Os Votos: Fogo e Aço
Quando Caelum entregou a mão de Siena a Arthur, o toque foi como um choque elétrico que percorreu ambos. Eles se viraram para o altar, e o Cardeal iniciou o rito.
— Arthur Mackenzie — disse o Cardeal, a voz ecoando pelas naves da catedral. — Você aceita esta mulher como sua esposa, prometendo ser seu escudo na guerra e seu consorte na paz, protegendo o sangue de Astúria com a sua própria vida?
Arthur não hesitou. Ele segurou a mão de Siena com firmeza, olhando no fundo de suas pupilas.
— Eu a aceito. Não apenas como minha Rainha, mas como a alma que dá sentido à minha espada. Eu sou o seu Falcão, Siena, e sob minhas asas, você nunca mais conhecerá o frio.
O Cardeal virou-se para Siena.
— Siena Valória, você aceita este homem como seu esposo, entregando a ele sua lealdade e dividindo com ele o peso da coroa e a esperança de um herdeiro?
Siena sorriu, um sorriso que iluminou todo o altar.
— Eu o aceito. Eu sou a Loba que encontrou seu par. Com Arthur ao meu lado, Astúria não terá apenas um trono, terá um coração que bate com a força da verdade, e não do medo.
A Celebração e o Brinde Real
Após a troca das alianças de ouro puro, o Cardeal pronunciou as palavras que mudariam a história:
— Eu os declaro marido e mulher. O que a honra e o amor uniram, que nenhum homem ouse separar.
O beijo que se seguiu não foi o beijo protocolar de dois nobres; foi o selo de uma paixão que sobreviveu ao exílio iminente e ao julgamento do clero. No salão de banquetes, a festa atravessou a noite. Caelum e Catarina dançavam com uma leveza que não sentiam há anos. Julian e Aria brindavam, orgulhosos de terem unido suas linhagens definitivamente.

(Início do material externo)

Lemma returns_getOrCreate_miss (o : options W) key sh s (Q : nat → W → Prop) :
  shard_at (o_instanceID o) key sh s → buckets sh !! key = None →
  (∀ now, Q (length (heap_of key s)) (after_create o key sh now s)) →
  ret (getOrCreateBucket o key) s Q.
Proof.
  intros Hsh Hp HQ. apply (returns_lookup (o_instanceID o) key sh); [done|].
  rewrite Hp. pose proof Hsh as (_ & Hl & Hmu).
  set (id := o_instanceID o) in *.
  assert (E : put_shard id (shard_of key) sh s = s) by by apply put_same_shard.
  rewrite <- E. apply returns_bind.
  eapply returns_on_put; [done|by rewrite Hmu|].
  apply returns_bind. eapply returns_on_put; [done|reflexivity|]. cbn [buckets].
  rewrite Hp. apply returns_bind, returns_ask. intros i.
  apply returns_bind, returns_atomically. cbn [fst snd].
  set (now := env Z QNow i). set (b := newBucket _ _ _ _ _).
  set (bs := heap_of key (put_shard _ _ _ s) ++ [b]).
  assert (Hcomm : ∀ sh', put_heap key bs (put_shard id (shard_of key) sh' s)
              = put_shard id (shard_of key) sh' (put_heap key bs s)) by done.
  rewrite Hcomm. apply returns_bind. eapply returns_on_put; [exact Hl|reflexivity|].
  apply returns_bind. eapply returns_on_put; [exact Hl|reflexivity|].
  apply returns_ret. apply (HQ now).
Qed.

(** C16: the bucket table.  From an unlocked shard, [getOrCreateBucket]
    returns the bucket of the key: the one the table has, with the state
    untouched, or else a new one, without tokens and with this instance's
    limit and window, which is appended to the buckets made for the key and
    entered in the table without disturbing any other key's entry; and it
    leaves the shard unlocked, so that the next call finds that bucket. *)
Theorem getOrCreateBucket_spec (o : options W) key sh s :
  shard_at (o_instanceID o) key sh s →
  ∀ i, ∃ p s' fs j, exec env i (getOrCreateBucket o key) s = Done p s' fs j ∧
  match buckets sh !! key with
  | Some q => p = q ∧ s' = s
  | None =>
      p = length (heap_of key s) ∧
      (∃ b, heap_of key s' = heap_of key s ++ [b] ∧ b_tokens b = 0 ∧
         Limit (b_window b) = o_limit o ∧ WindowSize (b_window b) = o_window o) ∧
      w_redis s' = w_redis s ∧
      ∃ sh', shard_at (o_instanceID o) key sh' s' ∧
        buckets sh' !! key = Some p ∧
        ∀ k, k ≠ key → buckets sh' !! k = buckets sh !! k
  end.
Proof.
  intros Hsh. destruct (buckets sh !! key) as [q|] eqn:Hp.
  - by apply (returns_getOrCreate_hit o key sh q s (λ p s', p = q ∧ s' = s)).
  - apply (returns_getOrCreate_miss o key sh); [done|done|]. intros now.
    split; [done|]. split; [|split; [done|]].
    + exists (fresh_bucket o key now). split; [|done].
      change (heap_of key (after_create o key sh now s)) with
        (heap_of key (put_heap key (heap_of key s ++ [fresh_bucket o key now]) s)).
      unfold heap_of, put_heap. cbn. by rewrite lookup_insert_eq.
    + destruct Hsh as (Hin & Hl & _). eexists. split; [split; [|split]|].
      * unfold after_create, put_shard. cbn. rewrite lookup_insert_eq. eauto.
      * unfold after_create, put_shard. rewrite shards_put.
        apply list_lookup_insert_eq. by eapply lookup_lt_Some.
      * done.
      * cbn. rewrite lookup_insert_eq. split; [done|]. intros k Hk.
        by rewrite lookup_insert_ne.
Qed.
(* ===== verification/Eviction.v ===== *)
(** * Eviction: what the janitor removes

    [evictInactiveKeys] (limiter.go) run alone, for any policy: the buckets
    it takes out of the table, and what the other components forget. *)

From S2P Require Export Behaviour.

Section eviction.
Context {R : Type} `{RedisStore R} `{FloatConv}.
Abbreviation W := (world R).
Context (env : environment) (Henv : env_ok env).
Abbreviation ret := (returns env).
Context (o : options W) (policy : EvictionPolicy) (nowMs : Z).
Let id := o_instanceID o.

(** The bucket [p] of [key] may go: the policy says so and nobody is
    borrowing for it. *)
Definition idle (s : W) (key : string) (p : nat) : bool :=
  match heap_of key s !! p with
  | Some b => ShouldEvict b nowMs && negb (isPreBorrowing b)
  | None => false
  end.

Lemma returns_get {X} key p (f : bucket → X) (s : W) b Q :
  heap_of key s !! p = Some b → Q (f b) s → ret (bucket_get key p f) s Q.
Proof.
  intros Hb HQ. eapply returns_bucket; [exact Hb|reflexivity|].
  rewrite list_insert_id by done.
  replace (put_heap key (heap_of key s) s) with s; [done|].
  revert Hb. unfold heap_of, put_heap. destruct s as [h c r ins ad]. cbn.
  destruct (h !! key) as [l|] eqn:E; [|done]. cbn. intros _. by rewrite insert_id.
Qed.

Lemma returns_evictable key p s Q :
  is_Some (heap_of key s !! p) → Q (idle s key p) s →
  ret (evictable policy key p nowMs) s Q.
Proof.
  intros [b Hb]. unfold idle, evictable. rewrite Hb. intros HQ.
  apply returns_bind. eapply returns_get; [exact Hb|].
  destruct (ShouldEvict b nowMs); cbn [andb] in HQ; [|by apply returns_ret].
  apply returns_bind. eapply returns_get; [exact Hb|]. by apply returns_ret.
Qed.

(** Every entry of the map points to a bucket. *)
Definition pointers_ok (m : gmap string nat) (s : W) : Prop :=
  ∀ k p, m !! k = Some p → is_Some (heap_of k s !! p).

Lemma returns_scan_evictable entries s Q :
  (∀ k p, (k, p) ∈ entries → is_Some (heap_of k s !! p)) →
  Q (filter (λ e, idle s e.1 e.2 = true) entries).*1 s →
  ret (scan_evictable policy entries nowMs) s Q.
Proof.
  revert Q. induction entries as [|[k p] entries IH]; intros Q Hp HQ;
    cbn [scan_evictable]; [by apply returns_ret|].
  apply returns_bind, returns_evictable; [apply Hp; by left|].
  apply returns_bind, IH; [intros k' p' Hin; apply Hp; by right|].
  apply returns_ret. revert HQ. rewrite filter_cons. cbn [fst snd].
  by destruct (idle s k p).
Qed.

(** The second pass removes what the first one found. *)
Lemma returns_evict_locked i sh0 mu keys : ∀ m s Q,
  l_shards (lget (inst_lens id) s) !! i = Some sh0 → pointers_ok m s →
  NoDup keys → (∀ k, k ∈ keys → ∃ p, m !! k = Some p ∧ idle s k p = true) →
  Q keys (put_shard id i (mkBShard mu (foldl (λ m k, delete k m) m keys)) s) →
  ret (evict_locked o policy i keys nowMs) (put_shard id i (mkBShard mu m) s) Q.
Proof.
  induction keys as [|k keys IH]; intros m s Q Hsh Hp Hnd Hk HQ;
    cbn [evict_locked]; [by apply returns_ret|].
  apply NoDup_cons in Hnd as [Hn Hnd].
  destruct (Hk k) as (p & Hm & Hidle); [by left|].
  apply returns_bind. eapply returns_on_put; [exact Hsh|reflexivity|].
  cbn [buckets]. rewrite Hm. apply returns_bind, returns_bind.
  apply (returns_evictable k p (put_shard id i (mkBShard mu m) s)); [by eapply Hp|].
  change (idle (put_shard id i (mkBShard mu m) s) k p) with (idle s k p).
  rewrite Hidle. apply returns_bind.
  eapply returns_on_put; [exact Hsh|reflexivity|]. apply returns_ret.
  cbn [sh_mu buckets]. apply returns_bind, IH; [exact Hsh| |exact Hnd| |].
  - intros k' p' Hk'. apply lookup_delete_Some in Hk' as [_ Hk']. by eapply Hp.
  - intros k' Hin. destruct (Hk k') as (p' & Hm' & Hi'); [by right|].
    exists p'. rewrite lookup_delete_ne; [done|]. by intros ->.
  - by apply returns_ret.
Qed.

(** The entries that stay. *)
Definition kept (s : W) (m : gmap string nat) : gmap string nat :=
  filter (λ e, idle s e.1 e.2 = false) m.

Lemma foldl_delete_kept s m keys :
  (∀ k, k ∈ keys ↔ ∃ p, m !! k = Some p ∧ idle s k p = true) →
  foldl (λ m k, delete k m) m keys = kept s m.
Proof.
  intros Hkeys. apply map_eq. intros k.
  rewrite foldl_delete_lookup. unfold kept. rewrite map_lookup_filter.
  destruct (decide (k ∈ keys)) as [Hin|Hin].
  - apply Hkeys in Hin as (p & -> & Hi). cbn. by rewrite Hi.
  - destruct (m !! k) as [p|] eqn:Hm; [|done]. cbn.
    destruct (idle s k p) eqn:Hi; [|done]. exfalso. apply Hin, Hkeys. eauto.
Qed.

Lemma put_same i sh (s : W) :
  is_Some (w_insts s !! id) → l_shards (lget (inst_lens id) s) !! i = Some sh →
  put_shard id i sh s = s.
Proof.
  intros [l Hl] Hsh. unfold put_shard. cbn in *. rewrite Hl in *. cbn in *.
  rewrite list_insert_id by done. destruct s as [h c r ins ad], l. cbn in *.
  by rewrite insert_id.
Qed.

Lemma returns_evict_shard i m s Q :
  is_Some (w_insts s !! id) →
  l_shards (lget (inst_lens id) s) !! i = Some (mkBShard (mkMutex false 0) m) →
  pointers_ok m s →
  (∀ keys, (∀ k, k ∈ keys ↔ ∃ p, m !! k = Some p ∧ idle s k p = true) →
     Q keys (put_shard id i (mkBShard (mkMutex false 0) (kept s m)) s)) →
  ret (evict_shard o policy i nowMs) s Q.
Proof.
  intros Hin Hsh Hp HQ. rewrite <- (put_same i _ s Hin Hsh) at 1.
  unfold evict_shard. apply returns_bind.
  eapply returns_on_put; [exact Hsh|reflexivity|].
  apply returns_bind, returns_ask. intros j.
  apply returns_bind. eapply returns_on_put; [exact Hsh|reflexivity|].
  cbn [sh_mu rw_writer rw_readers buckets].
  set (entries := env _ QOrder j (string * nat)%type (map_to_list m)).
  assert (Hperm : entries ≡ₚ map_to_list m) by exact (Henv _ QOrder j _ _).
  set (s1 := put_shard id i _ s).
  apply returns_bind, returns_scan_evictable.
  { intros k p Hk. rewrite Hperm in Hk. apply elem_of_map_to_list in Hk.
    by apply (Hp k p). }
  change (λ e, idle s1 e.1 e.2 = true) with (λ e, idle s e.1 e.2 = true).
  set (keys := (filter _ entries).*1).
  assert (Hkeys : ∀ k, k ∈ keys ↔ ∃ p, m !! k = Some p ∧ idle s k p = true).
  { intros k. unfold keys. rewrite list_elem_of_fmap. split.
    - intros ([k' p] & -> & [Hi Hin']%list_elem_of_filter).
      rewrite Hperm in Hin'. apply elem_of_map_to_list in Hin'. eauto.
    - intros (p & Hm & Hi). exists (k, p). split; [done|].
      apply list_elem_of_filter. split; [done|]. rewrite Hperm.
      by apply elem_of_map_to_list. }
  assert (Hnd : NoDup keys).
  { unfold keys. eapply sublist_NoDup; [|apply fmap_sublist, sublist_filter].
    rewrite Hperm. apply NoDup_fst_map_to_list. }
  pose proof (foldl_delete_kept s m keys Hkeys) as Hkept.
  apply returns_bind. eapply returns_on_put; [exact Hsh|reflexivity|].
  cbn [sh_mu rw_writer rw_readers buckets pred].
  specialize (HQ keys Hkeys). rewrite <- Hkept in HQ.
  destruct keys as [|k0 ks] eqn:Ek; [by apply returns_ret|].
  apply returns_bind. eapply returns_on_put; [exact Hsh|reflexivity|].
  apply returns_bind. eapply returns_evict_locked; [exact Hsh|exact Hp|exact Hnd| |].
  { intros k Hk. by apply Hkeys. }
  apply returns_bind. eapply returns_on_put; [exact Hsh|reflexivity|].
  by apply returns_ret.
Qed.

(** The shards of the instance. *)
Definition shards_of (s : W) : list bucketShard := l_shards (lget (inst_lens id) s).

Definition in_table (s : W) (k : string) : option nat :=
  shards_of s !! shard_of k ≫= λ sh, buckets sh !! k.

Em um momento de pausa, Arthur puxou Siena para um canto da varanda, longe dos olhares da corte. A lua brilhava sobre eles, a mesma lua que os vira desesperados na torre no Ano Novo.
— Nós conseguimos, minha Loba — ele sussurrou, envolvendo-a pela cintura e puxando-a para o seu calor.
— Nós vencemos, meu Falcão — ela respondeu, encostando a cabeça em seu ombro. — Agora, não precisamos mais de gelo. Só de nós dois.
E enquanto os fogos de artifício estouravam sobre o reino, todos sabiam que aquela não era apenas uma união de primos ou de nomes. Era o início de uma lenda. Astúria estava segura, e o amor, contra todas as probabilidades, havia se tornado a lei suprema do castelo.